The economic fallout from the United States and Israel’s war with Iran is rippling across the global economy, heightening recession risks in the US and intensifying strain abroad. The impacts extend across the marketing and commerce landscapes.
In this live FAQ, we’ll track how the latest developments of the conflict play out across companies operating in Europe. Don’t forget to check out our separate FAQs for countries operating in North America and the Middle East and Asia.
Yes, a prolonged conflict could push parts of Europe toward recession, though the outcome hinges on how long disruptions persist.
In the near term, the main risk is a negative supply shock from higher energy prices. Europe is especially vulnerable because it meets over half of its energy needs from imports, leaving it more exposed to sustained price spikes and supply disruptions. Higher energy costs can also feed into wages and services, stoking inflation and potentially forcing tighter monetary policy, which would further slow growth.
That said, a short, contained conflict is unlikely to trigger a recession on its own. But a prolonged disruption to energy flows or shipping routes could tip the economy from sluggish growth into contraction.
Rising energy costs are weighing on European consumers and businesses alike. More so than the US, higher household energy bills in particular are squeezing disposable income and driving sharper cutbacks in discretionary spending. Mid-market segments—particularly apparel, home goods, and casual dining—are under pressure as consumers retrench and trade down.

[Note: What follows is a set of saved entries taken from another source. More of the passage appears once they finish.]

(** X7.  The webhook route never throws and replies with 200, 400, 401, 404
    or 500.  A reply other than 200 leaves no trace: the store is as it was
    and the remote has not been contacted.  The reply is 400 exactly when
    one of the three headers is missing or empty, and then nothing has been
    awaited at all, not even the lookup of the tenant.  It is 500 only for
    the request of a known shop whose [req.body.toString()] throws, or gives
    a text that carries a correct signature and does not parse.  And a
    request whose body has been parsed to a JSON object before it reaches
    the route, as [express.json()] does in the application, is never let in:
    what is verified is the text "[object Object]", which is no JSON, so the
    reply is 400, 401, 404 or 500 whatever the signature is. *)
Theorem webhook_refusals_leave_no_trace :
  forall (rt : Runtime) (fuel : nat) (w : World) (s : Store) (req : WebhookRequest),
    let r := run w (shopifyWebhook rt fuel req) s in
    (outcomeOf r = Unfinished
     \/ exists status, outcomeOf r = Returned status /\ In status [200; 400; 401; 404; 500])
    /\ (forall status,
          outcomeOf r = Returned status -> status <> 200 ->
          storeOf r = s /\ noHttp (traceOf r) = true)
    /\ (outcomeOf r = Returned 400 <->
        forall signature shop topic, ~ Headers req signature shop topic)
    /\ ((forall signature shop topic, ~ Headers req signature shop topic) ->
        traceOf r = [])
    /\ (outcomeOf r = Returned 500 ->
        exists shop tenant,
          JS.orNull (shopDomainHeader req) = Some shop
          /\ tenantOf s shop = Some tenant
          /\ ((exists e, bodyToString rt (body req) = inl e)
              \/ exists text e,
                   bodyToString rt (body req) = inr text
                   /\ JS.orNull (hmacHeader req)
                      = Some (Crypto.hmacSha256Base64 (Tenant.accessToken tenant) text)
                   /\ JSON_parse rt text = inl e))
    /\ (forall fields,
          body req = Parsed (JObj fields) ->
          (exists e, JSON_parse rt "[object Object]" = inl e) ->
          exists status,
            outcomeOf r = Returned status /\ In status [400; 401; 404; 500]
            /\ storeOf r = s /\ noHttp (traceOf r) = true).
Proof.
  intros rt fuel w s req r. subst r. rewrite route_run.
  destruct (headers_or_not req) as [Hmiss | (sg & sh & tp & Hh)].
  - (* a header is missing *)
    match goal with
    | |- context [match JS.orNull (hmacHeader req) with _ => _ end] =>
        match goal with
        | |- context C [match JS.orNull (hmacHeader req) with
                        | Some a => @?f a
                        | None => ?g
                        end] =>
            assert (Hrun : match JS.orNull (hmacHeader req) with
                           | Some a => f a
                           | None => g
                           end = (Returned 400, s, []))
        end
    end.
    { destruct (JS.orNull (hmacHeader req)) as [a |] eqn:H1; [| reflexivity].
      destruct (JS.orNull (shopDomainHeader req)) as [b |] eqn:H2; [| reflexivity].
      destruct (JS.orNull (topicHeader req)) as [c |] eqn:H3; [| reflexivity].
      exfalso. apply (Hmiss a b c). repeat split; assumption. }
    cbv beta in Hrun. rewrite Hrun.
    unfold outcomeOf, storeOf, traceOf; cbn [fst snd].
    split; [right; exists 400; split; [reflexivity | listed] |].
    split; [intros; split; reflexivity |].
    split; [split; [intros _; assumption | reflexivity] |].
    split; [reflexivity |].
    split; [discriminate |].
    intros fields _ _. refused 400.
  - (* the headers are there *)
    assert (Hno : ~ (forall signature shop topic, ~ Headers req signature shop topic))
      by (intro H; eapply H; exact Hh).
    destruct Hh as (H1 & H2 & H3). rewrite H1, H2, H3.
    destruct (tenantOf s sh) as [tenant |] eqn:Ht.
    2: { unfold outcomeOf, storeOf, traceOf; cbn [fst snd].
         split; [right; exists 404; split; [reflexivity | listed] |].
         split; [intros; split; reflexivity |].
         split; [split; [discriminate | intro; contradiction] |].
         split; [intro; contradiction |].
         split; [discriminate |].
         intros fields _ _. refused 404. }
    destruct (bodyToString rt (body req)) as [e | text] eqn:Hb.
    { unfold outcomeOf, storeOf, traceOf; cbn [fst snd].
      split; [right; exists 500; split; [reflexivity | listed] |].
      split; [intros; split; reflexivity |].
      split; [split; [discriminate | intro; contradiction] |].
      split; [intro; contradiction |].
      split; [intros _; exists sh, tenant; eauto |].
      intros fields _ _. refused 500. }
    destruct (String.eqb (Crypto.hmacSha256Base64 (Tenant.accessToken tenant) text) sg)
      eqn:Hsig.
    2: { unfold outcomeOf, storeOf, traceOf; cbn [fst snd].
         split; [right; exists 401; split; [reflexivity | listed] |].
         split; [intros; split; reflexivity |].
         split; [split; [discriminate | intro; contradiction] |].
         split; [intro; contradiction |].
         split; [discriminate |].
         intros fields _ _. refused 401. }
    apply String.eqb_eq in Hsig.
    destruct (JSON_parse rt text) as [e | data] eqn:Hp.
    { unfold outcomeOf, storeOf, traceOf; cbn [fst snd].
      split; [right; exists 500; split; [reflexivity | listed] |].
      split; [intros; split; reflexivity |].
      split; [split; [discriminate | intro; contradiction] |].
      split; [intro; contradiction |].
      split.
      { intros _. exists sh, tenant. split; [reflexivity |]. split; [exact Ht |].
        right. exists text, e. subst sg. auto. }
      intros fields _ _. refused 500. }
    (* the request is let in *)
    cbv zeta.
    assert (Hobj : forall fields,
               body req = Parsed (JObj fields) ->
               (exists e, JSON_parse rt "[object Object]" = inl e) -> False).
    { intros fields Hf [e He]. rewrite Hf in Hb. cbn [bodyToString] in Hb.
      destruct (Js.get "toString" fields); [discriminate |].
      injection Hb as <-. congruence. }
    destruct (outcomeOf (run w _ s)) as [u | e |];
      unfold outcomeOf at 1 2 3 4 5, storeOf at 1 3, traceOf at 1 2 4; cbn [fst snd].
    + split; [right; exists 200; split; [reflexivity | listed] |].
      split; [intros status Hs Hne; congruence |].
      split; [split; [discriminate | intro; contradiction] |].
      split; [intro; contradiction |].
      split; [discriminate |].
      intros fields Hf He. exfalso. eapply Hobj; eassumption.
    + split; [right; exists 200; split; [reflexivity | listed] |].
      split; [intros status Hs Hne; congruence |].
      split; [split; [discriminate | intro; contradiction] |].
      split; [intro; contradiction |].
      split; [discriminate |].
      intros fields Hf He. exfalso. eapply Hobj; eassumption.
    + split; [left; reflexivity |].
      split; [discriminate |].
      split; [split; [discriminate | intro; contradiction] |].
      split; [intro; contradiction |].
      split; [discriminate |].
      intros fields Hf He. exfalso. eapply Hobj; eassumption.
Qed.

For businesses, elevated oil and gas prices are pushing up production, transport, and operating costs across the value chain, while disruptions to key shipping routes are complicating cross-border trade. The combination is eroding margins and slowing activity.
The ripple effects extend into manufacturing, logistics, and energy-intensive industries, where input cost increases and trade friction are raising the risk of a broader slowdown.
The UK-based Lloyd’s Market Association said that it would continue to offer insurance for vessels passing through the Strait of Hormuz. However, the cost of insurance has leapt to about 5% of the value of a ship, per Bloomberg—a nearly fivefold increase from even the early days of the Iran conflict. During times of minimal conflict, insurance costs are typically a fraction of a percent of a ship’s value.
Few ships have been quoted for insurance since the war started; those that have are mainly linked to China, India, and Pakistan, per Bloomberg.
Content about ongoing conflicts typically leads platforms toward stronger enforcement measures, particularly in Europe, where regulations are stricter. A major feature of this conflict that platforms are grappling with is state-linked, AI-generated propaganda. Measures like the Digital Services Act require that platforms remove illegal content while assessing and mitigating systemic risks like disinformation.
Rather than delete all content outright, given that news content is generally permitted, platforms are working to reduce the visibility of unverified war content. Platforms are also prioritizing measures like adding friction through content warning labels.